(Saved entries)
Definition ApplyKnockback (player : PlayerState) (impulse : Vector2) (layout : Layout)
    (mapState : MapState) (occupied : Occupied) (currentTick stunDurationTicks : Z) :
    PlayerState * MotionResult * Occupied :=
  let desired := clampVectorMagnitude impulse MaxKnockbackStepPerTick in
  let '(motion, occupied) := resolveVectorMotion player desired layout mapState occupied in
  let next := player <| ps_Position := mo_Position motion |> <| ps_Velocity := mo_Velocity motion |> in
  let next :=
    if 0 <? stunDurationTicks then
      let stunnedUntil := u64 (currentTick + stunDurationTicks) in
      if ps_StunnedUntilTick next <? stunnedUntil
      then next <| ps_StunnedUntilTick := stunnedUntil |> else next
    else next in
  (next, motion <| mo_StunnedUntilTick := ps_StunnedUntilTick next |>, occupied).

(** ** A motion never leaves the player where they may not stand *)

(** The tile may hold the player: it is walkable, its door (if any) is open, and
    nobody else is on it. *)
Definition standable (layout : Layout) (m : MapState) (occupied : Occupied) (player : PlayerState)
    (tile : Point) : Prop :=
  IsWalkable layout tile = true ∧
  (∀ link, DoorLinkAt layout tile = Some link → isDoorOpen m (dl_ID link) = true) ∧
  (∀ occ o, occupied = Some occ → occ !! tile = Some o → o = "" ∨ o = ps_ID player).

(** A change of room the player is entitled to. *)
Definition may_enter (m : MapState) (player : PlayerState) (from to : RoomID) : Prop :=
  to = from ∨ from = "" ∨ CanEnterRoom player to m = true.

(** The room the motion starts from. *)
Definition start_room (layout : Layout) (player : PlayerState) : RoomID :=
  if ps_CurrentRoomID player ≟ "" then default "" (RoomAt layout (TileFromPosition (ps_Position player)))
  else ps_CurrentRoomID player.

Section motion.
Variables (player : PlayerState) (layout : Layout) (m : MapState).

Lemma canOccupy_true from room to occupied result result' :
  canOccupyPosition player from room to layout m occupied result = (true, result') →
  result' = result ∧ standable layout m occupied player (TileFromPosition to) ∧
  ∀ R, RoomAt layout (TileFromPosition to) = Some R → may_enter m player room R.
Proof.
  unfold canOccupyPosition, standable, IsWalkable, RoomAt, may_enter.
  destruct (InBounds layout (TileFromPosition to)); cbn [negb]; [|done].
  destruct (TileAt layout (TileFromPosition to)) as [tile|]; [|done].
  destruct (Walkable tile); cbn [negb]; [|done].
  match goal with |- context [match ?b with Some _ => (false, _) | None => _ end] =>
    destruct b eqn:Hroom; [done|] end.
  match goal with |- context [match ?b with Some _ => (false, _) | None => _ end] =>
    destruct b eqn:Hdoor; [done|] end.
  intros Hocc. split_and!.
  - repeat case_match; by simplify_eq.
  - done.
  - intros link Hl. rewrite Hl in Hdoor. by destruct (isDoorOpen m (dl_ID link)).
  - intros occ o -> Ho. rewrite Ho in Hocc. destruct ((o ≠? "") && (o ≠? ps_ID player)) eqn:Hb; [done|].
    bool_props. destruct Hb; bool_props; auto.
  - intros R HR. case_bool_decide as Hr; [done|]. injection HR as <-.
    destruct (decide (room = "")) as [->|Hne]; [auto|].
    destruct (decide (tl_RoomID tile = room)) as [<-|Hchg]; [auto|]. right; right.
    rewrite !bool_decide_eq_false_2 in Hroom by done. cbn [negb andb] in Hroom.
    destruct (CanEnterRoom player (tl_RoomID tile) m); [done|].
    destruct (doorwayBetweenRooms _ _ _ _ _); [|done]. by destruct (isDoorOpen _ _).
Qed.

(** What holds of the two axis blocks. *)
Definition axis_ok (occupied : Occupied) (s : axis_state) : Prop :=
  (ax_current s = ps_Position player ∨
     standable layout m occupied player (TileFromPosition (ax_current s)) ∧
     ∀ R, RoomAt layout (TileFromPosition (ax_current s)) = Some R →
          may_enter m player (start_room layout player) R) ∧
  may_enter m player (start_room layout player) (ax_room s).

Lemma may_enter_trans a b c : may_enter m player a b → may_enter m player b c → may_enter m player a c.
Proof.
  unfold may_enter. intros [->|[->|Hb]] [->|[->|Hc]]; auto; done.
Qed.

Lemma try_axis_ok delta move record occupied s :
  axis_ok occupied s → axis_ok occupied (try_axis player delta move record layout m occupied s).
Proof.
  intros [Hpos Hroom]. unfold try_axis. destruct (f32_eqb delta f32_zero); [done|].
  destruct (canOccupyPosition _ _ _ _ _ _ _ _) as [[] result] eqn:Hcan; [|done].
  apply canOccupy_true in Hcan as (_ & Hst & Henter).
  assert (∀ R, RoomAt layout (TileFromPosition (move (ax_current s))) = Some R →
            may_enter m player (start_room layout player) R) as Hall
    by (intros R HR; eapply may_enter_trans; eauto).
  split; simpl; [by right|]. destruct (RoomAt layout (TileFromPosition (move (ax_current s)))); auto.
Qed.

Lemma try_axis_applied delta move record occupied s :
  ax_applied (try_axis player delta move record layout m occupied s) = ax_applied s ∧
    ax_current (try_axis player delta move record layout m occupied s) = ax_current s ∨
  f32_eqb delta f32_zero = false ∧
  ax_applied (try_axis player delta move record layout m occupied s) = record (ax_applied s) ∧
  ax_current (try_axis player delta move record layout m occupied s) = move (ax_current s).
Proof.
  unfold try_axis. destruct (f32_eqb delta f32_zero); [by left|].
  destruct (canOccupyPosition _ _ _ _ _ _ _ _) as [[] result]; [by right|by left].
Qed.

Lemma axis_ok_init occupied result :
  axis_ok occupied (mkAxis (ps_Position player) (start_room layout player) zero_Vector2 result).
Proof. split; [by left|by left]. Qed.
End motion.

Lemma resolveVectorMotion_facts player desired layout m occupied :
  let '(r, occupied') := resolveVectorMotion player desired layout m occupied in
  let old := TileFromPosition (ps_Position player) in
  let new := TileFromPosition (mo_Position r) in
  (mo_Position r = ps_Position player ∨
     standable layout m (delete old <$> occupied) player new ∧
     ∀ R, RoomAt layout new = Some R → may_enter m player (start_room layout player) R) ∧
  (mo_Moved r = false → mo_Position r = ps_Position player) ∧
  vX (mo_Velocity r) ∈ [f32_zero; vX desired] ∧ vY (mo_Velocity r) ∈ [f32_zero; vY desired] ∧
  (occupied' = occupied ∧ mo_Position r = ps_Position player ∨
   occupied' = (λ occ, <[new := ps_ID player]> (delete old occ)) <$> occupied).
Proof.
  unfold resolveVectorMotion.
  destruct (f32_eqb (vX desired) f32_zero && f32_eqb (vY desired) f32_zero) eqn:Hz.
  { simpl. split_and!; [by left|done| | |by left]; apply elem_of_cons; by left. }
  fold (start_room layout player).
  set (s0 := mkAxis _ _ _ _). set (occ := delete _ <$> occupied).
  match goal with |- context [try_axis player (vX desired) ?mv ?rc layout m occ s0] =>
    pose proof (try_axis_applied player layout m (vX desired) mv rc occ s0) as Hx;
    pose proof (try_axis_ok player layout m (vX desired) mv rc occ s0
                  (axis_ok_init player layout m occ _)) as Hok1;
    set (s1 := try_axis player (vX desired) mv rc layout m occ s0) in * end.
  match goal with |- context [try_axis player (vY desired) ?mv ?rc layout m occ s1] =>
    pose proof (try_axis_applied player layout m (vY desired) mv rc occ s1) as Hy;
    pose proof (try_axis_ok player layout m (vY desired) mv rc occ s1 Hok1) as [Hpos _];
    set (s2 := try_axis player (vY desired) mv rc layout m occ s1) in * end.
  cbn [mo_Position mo_Moved mo_Velocity]. simpl. subst s0. simpl in Hx.
  split_and!.
  - done.
  - intros Hm. apply orb_false_iff in Hm as [Hmx Hmy]. rewrite negb_false_iff in Hmx, Hmy.
    destruct Hy as [[Hay Hcy]|(Hny & Hay & Hcy)]; rewrite Hay in *; simpl in *; [|congruence].
    destruct Hx as [[Hax Hcx]|(Hnx & Hax & Hcx)]; rewrite Hax in *; simpl in *; [|congruence].
    by rewrite Hcy, Hcx.
  - destruct Hy as [[-> _]|(_ & -> & _)], Hx as [[-> _]|(_ & -> & _)]; simpl;
      rewrite !elem_of_cons; auto.
  - destruct Hy as [[-> _]|(_ & -> & _)], Hx as [[-> _]|(_ & -> & _)]; simpl;
      rewrite !elem_of_cons; auto.
  - right. subst occ. by destruct occupied.
Qed.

▶ Your goal: What lines in the records above include the string "Hocc"? Copy each one.

▶ Answer section:
  intros Hocc. split_and!.
  - intros occ o -> Ho. rewrite Ho in Hocc. destruct ((o ≠? "") && (o ≠? ps_ID player)) eqn:Hb; [done|].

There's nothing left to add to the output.